TASK TO COMPLETE:
Search the data for the string "StarcastNat", and report each line where it is found.

INPUT:
(* ===== verification/StarcastProps.v ===== *)
(** * Theorems about the multicast transport and the virtual peer

    The transport's histories carry the history of its address translation, so
    what is known of [StarcastNat] holds of the packets it sends. *)

From S2P Require Import Prelude LruCache NetTypes WgTypes Crypto Backoff PacketViews Checksum StarcastNat StarcastNatProps StarcastChecksums Starcast.

(** ** Histories of the transport *)

Section history.
Context `{IpNetContains} `{PnetViews} {M : Type → Type → Type} `{LinkedHashMap M}.
Context (send_ok : list TransportEffect → bytes → SocketAddr → bool).
Implicit Types (st : TransportState M) (log : list TransportEffect) (nlog : nat_log) (now : Instant).

(** The translation that an event leads to, if any *)
Definition nat_event_of now (ev : TransportEvent) st : option NatEvent :=
  match ev with
  | PeerPacket packet => match has_multicast_dst packet st with Ok false => Some (Outgoing now packet) | _ => None end
  | SocketPacket packet => Some (Incoming now packet)
  | NoEvents => None
  end.

Definition extend_nat_log now (ev : TransportEvent) st nlog : nat_log :=
  match nat_event_of now ev st with
  | Some e => let '(r, packet', _) := nat_step e (transport_nat st) in (e, r, packet') :: nlog
  | None => nlog
  end.

Definition transport_event_bytes (ev : TransportEvent) : Prop :=
  match ev with PeerPacket packet | SocketPacket packet => is_bytes packet | NoEvents => True end.

(** [tokio::select!] is reached with a socket only. *)
Definition reaches_select (opens : bool) st : bool :=
  match transport_socket st with Some _ => true | None => opens end.

(** A started transport is configured and waits, with a clock that does not
    go back.  The log of translations grows when [tokio::select!] is reached. *)
Inductive transport_history (m : SocketAddr → Z) : Instant → nat_log → TransportState M * list TransportEffect → Prop :=
| Transport_start now opens ip st :
    transport_start opens m ip = Ok st → transport_history m now [] (st, [])
| Transport_configure now nlog st log config :
    transport_history m now nlog (st, log) → transport_history m now nlog (transport_configure config st, log)
| Transport_wait now nlog st log now' opens ev w' :
    transport_history m now nlog (st, log) → (now <= now')%Z → transport_event_bytes ev →
    transport_wait send_ok opens now' ev (st, log) = Returns w' →
    transport_history m now' (if reaches_select opens st then extend_nat_log now' ev st nlog else nlog) w'.
End history.

Section transport.
Context `{IpNetContains} `{PnetViewsLaws} {M : Type → Type → Type} `{LinkedHashMapLaws M}.
Context (send_ok : list TransportEffect → bytes → SocketAddr → bool).
Implicit Types (st : TransportState M) (log : list TransportEffect) (nlog : nat_log) (now : Instant).
(** The result of a loop that succeeds at the attempt after the next [k], when
    the list was exhausted [q] times and [i] of its servers tried since *)
Definition connects (config : DerpConfig) (srv : list Server) (q i k : nat) log (r : ConnectHandle * list DerpEffect) : Prop :=
  let n := length srv in let p := q * n + i in
  ∃ s log', r = (connected_to config s, log') ∧
    srv !! ((p + k) `mod` n) = Some s ∧ tried log' = tried log ++ round_robin srv p (S k) ∧
    slept log' = slept log ++ (backoff_time <$> seq q ((p + k) / n - q)).

Lemma round_robin_S srv q i k s : srv !! i = Some s →
  round_robin srv (q * length srv + i) (S k) =
    with_conn_state RelayConnecting s :: round_robin srv (q * length srv + S i) k.
Proof.
  intros Hs. unfold round_robin. cbn [seq omap list_omap].
  rewrite (Nat.add_comm (q * _)), Nat.Div0.mod_add, Nat.mod_small by (by eapply lookup_lt_Some).
  rewrite Hs. simpl. by rewrite Nat.add_succ_r, (Nat.add_comm i).
Qed.

Lemma connects_now config srv q i log log' s : srv !! i = Some s →
  tried log' = tried log ++ [with_conn_state RelayConnecting s] → slept log' = slept log →
  connects config srv q i 0 log (connected_to config s, log').
Proof.
  intros Hs Ht Hl. pose proof (lookup_lt_Some _ _ _ Hs) as Hi. exists s, log'. split; [done|].
  rewrite Nat.add_0_r, (Nat.add_comm _ i), Nat.Div0.mod_add, Nat.mod_small by done. split; [done|].
  rewrite (Nat.add_comm i), (round_robin_S _ _ _ _ s Hs), Ht, Hl. split; [done|].
  rewrite Nat.div_add_l by lia. rewrite Nat.div_small, Nat.add_0_r, Nat.sub_diag by lia. simpl. by rewrite app_nil_r.
Qed.

Lemma connects_later config srv q i k log log' s r : srv !! i = Some s →
  tried log' = tried log ++ [with_conn_state RelayConnecting s] → slept log' = slept log →
  connects config srv q (S i) k log' r → connects config srv q i (S k) log r.
Proof.
  intros Hs Ht Hl (s' & log'' & -> & Hs' & Ht' & Hl'). exists s', log''. split; [done|].
  rewrite (round_robin_S _ _ _ _ s Hs). rewrite Nat.add_succ_r in Hs', Hl'. simpl in Hs', Hl'.
  rewrite Nat.add_succ_r. split_and!; [done| |by rewrite <-Hl]. by rewrite Ht', Ht, <-app_assoc.
Qed.
Lemma gone_history : ∃ o, agg_history all_events them ten_per_ns no_bytes 7000 gone [] o ∧
  obs_time o relayed = 2000%Z ∧ obs_time o by_stun = 4000%Z ∧ obs_link o = None ∧ obs_saved o.
Proof.
  assert (∀ now d o now' state eps, agg_history all_events them ten_per_ns no_bytes now d [] o → (now <= now')%Z →
    agg_history all_events them ten_per_ns no_bytes now' (report now' state eps d) []
      (observe all_events them now now' (OpReport (event state now') eps) o)) as Hstep.
  { intros now d o now' state eps Hh Hle.
    exact (Agg_step all_events them ten_per_ns no_bytes now d [] o now' (OpReport (event state now') eps) Hh Hle
      (conj eq_refl (λ _, conj eq_refl eq_refl))). }
  eexists. split; [apply (Hstep 3000%Z); [apply (Hstep 1000%Z); [apply (Hstep 0%Z); [apply Agg_start|lia]|lia]|lia]|].
  split_and!; vm_compute; reflexivity || exact I.
Qed.

Lemma aggregator_accounts_witness :
  time_in them relayed (peer_segments gone) = 2000%Z ∧ time_in them by_stun (peer_segments gone) = 4000%Z ∧
  (λ s, data_rx_bytes (seg_data s)) <$> peer_segments gone = [20000; 40000]%Z.
Proof.
  destruct gone_history as (o & Hh & Hr & Hs & _ & Hsv).
  destruct (aggregator_accounts all_events them ten_per_ns no_bytes _ _ _ _ Hh) as (_ & _ & Ht & _).
  rewrite <-Hr, <-Hs, <-!(Ht Hsv). split_and!; vm_compute; reflexivity.
Defined.

Lemma counter_reset_wraps_witness :
  let d := report 3000 Connected relayed (aggregator_new me) in
  ∃ seg, peer_segments (report_peer_state_common all_events (event Connected 0) by_stun d) = [seg] ∧
    data_rx_bytes (seg_data seg) = 18446744073709521616%Z.
Proof.
  intros d. exact (counter_reset_wraps all_events (event Connected 3000) relayed (event Connected 0) by_stun d
    eq_refl eq_refl eq_refl eq_refl ltac:(done) ltac:(done) ltac:(done)).
Defined.
End AggregatorSamples.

RESPONSE AREA:
    what is known of [StarcastNat] holds of the packets it sends. *)
From S2P Require Import Prelude LruCache NetTypes WgTypes Crypto Backoff PacketViews Checksum StarcastNat StarcastNatProps StarcastChecksums Starcast.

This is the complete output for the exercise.